There's also a lack of the conspiratorial Richard: the man who makes the audience an accomplice in his machinations, which is what makes Richard one of Shakespeare's most beguiling creations in my opinion. It is missing from the start when the decision was made to have Richard deliver the 'Winter of Discontent' speech as a speech before switching to something more conspiratorial. It's an odd way to do it, but it is one of the few wrong notes in Jamie Lloyd's direction.

And this is director-driven Shakespeare. The decision to set this Richard III in an alternate late-70s, early 80s England and to give the actors such a small space to act in drives the whole production. This is the second Jamie Lloyd Shakespeare I've seen, after the fine James McAvoy Macbeth, and there's a certain similarity in the way Lloyd uses sound and light to evoke an atmosphere, especially in the action scenes.

The Trafalgar is such a small space and all the furniture on stage narrows the space for the actors to perform in even further and yet the final moments of the play are fantastically directed and acted: the two armies waiting for the night to end and battle to begin, the dead come back to confront Richard both in his dreams and on the battlefield before Richard III meets his end. The modern-ish dress means that the famous 'my horse' moment is rendered a little odd but Freeman plays it well (and probably the only way he could without ruining it).

It's also a cut-down and re-shuffled Richard III. At two and a half hours, including interval, this is a Richard III stripped of its fat, which means key scene piles on key scene. It's remorseless and bloody and dark. Clarence's death is superbly played.

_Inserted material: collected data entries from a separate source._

(** A bucket that was full for ten seconds hands out its capacity twice in an instant,
    and then no more. *)
Lemma idle_bucket_grants_twice :
  grants demo_bucket [(10000000000, 10, infinityDuration); (10000000000, 10, infinityDuration); (10000000000, 1, infinityDuration)]
  = [(10, 10000000000); (10, 10000000000); (1, 11000000000)].
Proof. vm_compute. reflexivity. Qed.
Lemma elem_ln a b : a ∈ ln b ↔ is_Some (ps !! b) ∧ (a = b ∨ ∃ p, up b = Some p ∧ a ∈ ln p).
Proof.
  destruct (ps !! b) as [c|] eqn:Hb.
  - rewrite ln_unfold by eauto. rewrite elem_of_cons. destruct (up b) as [p|]; [naive_solver|].
    split; [intros [->|[]%not_elem_of_nil]; eauto|naive_solver].
  - rewrite ln_None by done. split; [by intros ?%not_elem_of_nil|by intros [[? ?] _]].
Qed.

Lemma ln_self a : is_Some (ps !! a) → a ∈ ln a.
Proof. rewrite elem_ln. auto. Qed.

Lemma ln_ind (P : nat → Prop) : (∀ b, (∀ p, up b = Some p → P p) → P b) → ∀ b, P b.
Proof.
  intros Hstep b. induction b as [b IH] using lt_wf_ind. apply Hstep. intros p Hp. apply IH. by apply up_lt in Hp as [? _].
Qed.

Lemma ln_le a b : a ∈ ln b → a ≤ b.
Proof.
  revert b. refine (ln_ind _ _). intros b IH. rewrite elem_ln. intros [_ [->|(p & Hp & Ha)]]; [done|].
  specialize (IH p Hp Ha). apply up_lt in Hp as [? _]. lia.
Qed.

Lemma ln_Some a b : a ∈ ln b → is_Some (ps !! a).
Proof.
  revert b. refine (ln_ind _ _). intros b IH. rewrite elem_ln. intros [? [->|(p & Hp & Ha)]]; [done|]. by apply (IH p).
Qed.

Lemma ln_trans a b k : a ∈ ln b → b ∈ ln k → a ∈ ln k.
Proof.
  intros Hab. revert k. refine (ln_ind _ _). intros k IH. rewrite (elem_ln b k). intros [Hk [->|(p & Hp & Hb)]]; [done|].
  rewrite elem_ln. eauto 8.
Qed.

Lemma ln_up a k : up k = Some a → a ∈ ln k.
Proof. intros Hk. pose proof (up_lt _ _ Hk) as (_ & ? & ?). rewrite elem_ln. eauto 8 using ln_self. Qed.

(** Below [a] and not [a] itself: below one of its children. *)
Lemma ln_kid a b : a ∈ ln b → b ≠ a → ∃ k, up k = Some a ∧ k ∈ ln b.
Proof.
  revert b. refine (ln_ind _ _). intros b IH. rewrite elem_ln. intros [Hb [->|(p & Hp & Ha)]] Hne; [done|].
  destruct (decide (p = a)) as [->|Hpa]; [exists b; auto using ln_self|].
  destruct (IH p Hp Ha Hpa) as (k & Hk & Hkp). exists k. split; [done|]. rewrite elem_ln. eauto.
Qed.

End forest.

(** ** What a cancellation does

    [cancelled]: every context below one of [tops] that has not ended does, and none of
    their timers is left. *)

Definition end_cell e cl : cell :=
  match err cl with Some _ => cl | None => Cell (mu cl) true None (Some e) false end.

Definition under ps (tops : list nat) b : Prop := Exists (λ a, a ∈ ln ps b) tops.

#[local] Instance under_dec ps tops b : Decision (under ps tops b).
Proof. unfold under. apply _. Defined.

Definition cancelled ps (tops : list nat) e w : world :=
  set_timers (filter (λ '(b, _), ¬ under ps tops b) (timers w))
    (set_cells (imap (λ b cl, if decide (under ps tops b) then end_cell e cl else cl) (cells w)) w).

Lemma lookup_cancelled ps tops e w b :
  cells (cancelled ps tops e w) !! b = (λ cl, if decide (under ps tops b) then end_cell e cl else cl) <$> cells w !! b.
Proof. apply list_lookup_imap. Qed.

Lemma timers_cancelled ps tops e w b t :
  timers (cancelled ps tops e w) !! b = Some t ↔ timers w !! b = Some t ∧ ¬ under ps tops b.
Proof. simpl. rewrite map_lookup_filter_Some. done. Qed.

Lemma length_cancelled ps tops e w : length (cells (cancelled ps tops e w)) = length (cells w).
Proof. apply length_imap. Qed.

Lemma end_cell_idem e cl : end_cell e (end_cell e cl) = end_cell e cl.
Proof. unfold end_cell. destruct (err cl) eqn:E; simpl; by rewrite ?E. Qed.

Lemma world_eq w w' :
  cells w = cells w' → foreigns w = foreigns w' → timers w = timers w' → fired w = fired w' →
  watchers w = watchers w' → clock w = clock w' → w = w'.
Proof. destruct w, w'; simpl. by intros -> -> -> -> -> ->. Qed.

Lemma cancelled_app ps tops tops' e w :
  cancelled ps tops' e (cancelled ps tops e w) = cancelled ps (tops ++ tops') e w.
Proof.
  apply world_eq; try done.
  - apply list_eq. intros b. rewrite !lookup_cancelled. destruct (cells w !! b) as [cl|]; [|done]. simpl. f_equal.
    unfold under. destruct (decide (Exists _ (tops ++ tops'))) as [He|He]; rewrite Exists_app in He;
      repeat case_decide; rewrite ?end_cell_idem; naive_solver.
  - apply map_eq. intros b. apply option_eq. intros t. rewrite !timers_cancelled. unfold under. rewrite Exists_app. naive_solver.
Qed.

Lemma under_singleton ps a b : under ps [a] b ↔ a ∈ ln ps b.
Proof. unfold under. rewrite Exists_cons, Exists_nil. naive_solver. Qed.

(** ** When a cell is in order *)

Definition in_children cl (x : ckey) q : Prop := default ∅ (children cl) !! x = Some q.

Record good ps w a : Prop := {
  good_cell : ∃ c cl, ps !! a = Some c ∧ cells w !! a = Some cl
    ∧ mu cl = false ∧ done_closed cl = bool_decide (is_Some (err cl))
    ∧ (timer cl = true → err cl = None ∧ is_timed c = true)
    ∧ (is_Some (timers w !! a) → timer cl = true)
    ∧ (is_Some (err cl) → children cl = None)
    ∧ (err cl = None → ∀ x q, in_children cl x q ↔
         key_of q = Some x ∧ ps !! x.2 = Some q ∧ up ps x.2 = Some a ∧ cell_err w x.2 = None);
  good_ended : cell_err w a ≠ None → ∀ k, up ps k = Some a → cell_err w k ≠ None;
}.

Lemma cell_err_cancelled ps tops e w b :
  is_Some (cells w !! b) →
  cell_err (cancelled ps tops e w) b =
    if decide (under ps tops b) then Some (default e (cell_err w b)) else cell_err w b.
Proof.
  unfold cell_err. rewrite lookup_cancelled. intros [cl ->]. simpl. case_decide; [|done].
  unfold end_cell. by destruct (err cl) eqn:E.
Qed.

Section cancelling.
Context ps (Hps : wf_ps ps).

Local Abbreviation ln := (ln ps).
Local Abbreviation up := (up ps).
Local Abbreviation good := (good ps).

Definition sized w : Prop := length (cells w) = length ps.

Lemma sized_lookup w a : sized w → is_Some (ps !! a) → is_Some (cells w !! a).
Proof. unfold sized. rewrite !lookup_lt_is_Some. by intros ->. Qed.

Lemma up_sized w a k : sized w → up k = Some a → is_Some (cells w !! k) ∧ is_Some (cells w !! a).
Proof. intros Hw Hk. apply up_lt in Hk as (_ & ? & ?); [|done]. eauto using sized_lookup. Qed.

Lemma ended_below w a b :
  (∀ b, a ∈ ln b → good w b) → cell_err w a ≠ None → a ∈ ln b → cell_err w b ≠ None.
Proof.
  intros Hg Ha. revert b. refine (ln_ind _ Hps _ _). intros b IH. rewrite (elem_ln _ Hps).
  intros [_ [->|(p & Hp & Hap)]]; [done|]. exact (good_ended _ _ _ (Hg p Hap) (IH p Hp Hap) b Hp).
Qed.

Lemma good_same w w' a :
  good w a → cells w' = cells w → timers w' !! a = timers w !! a → good w' a.
Proof. intros [Hc He] Hw Ht. split; unfold cell_err in *; rewrite ?Hw, ?Ht; done. Qed.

Whilst this might be director-driven rather than lead actor-driven all the parts are well acted. Freeman is in good company. Maggie Steed is a scary presence whose curses she gets to see come to fruition haunting the stage like the cold spirit of revenge. Gina McKee's Queen Elizabeth and Lauren O'Neil's Lady Anne are fantastic as the women who suffer most at the hands of Richard, although the latter's demise is rather excessive and unnecessary - like Sam Mendes's decision to have Lear beat the Fool to death in the recent National Theatre production of King Lear, it's over-egging a dramatic pudding.

Jo Stone-Fewing's Buckingham, Mark Meadow's Clarence, Joshua Lacey's Rivers and Forbes Masson's Hastings are all more than up to snuff; but I particularly liked Gerald Kyd's Catesby and Simon Coombs's Tyrrell who do good work in small parts.

In the end this is worth going to see: not because Martin Freeman particularly burns up the stage but because he's the solid centre of a well-directed and driven Richard III, which might sound like faint praise but isn't meant to be.

Richard III runs at the Trafalgar Studios.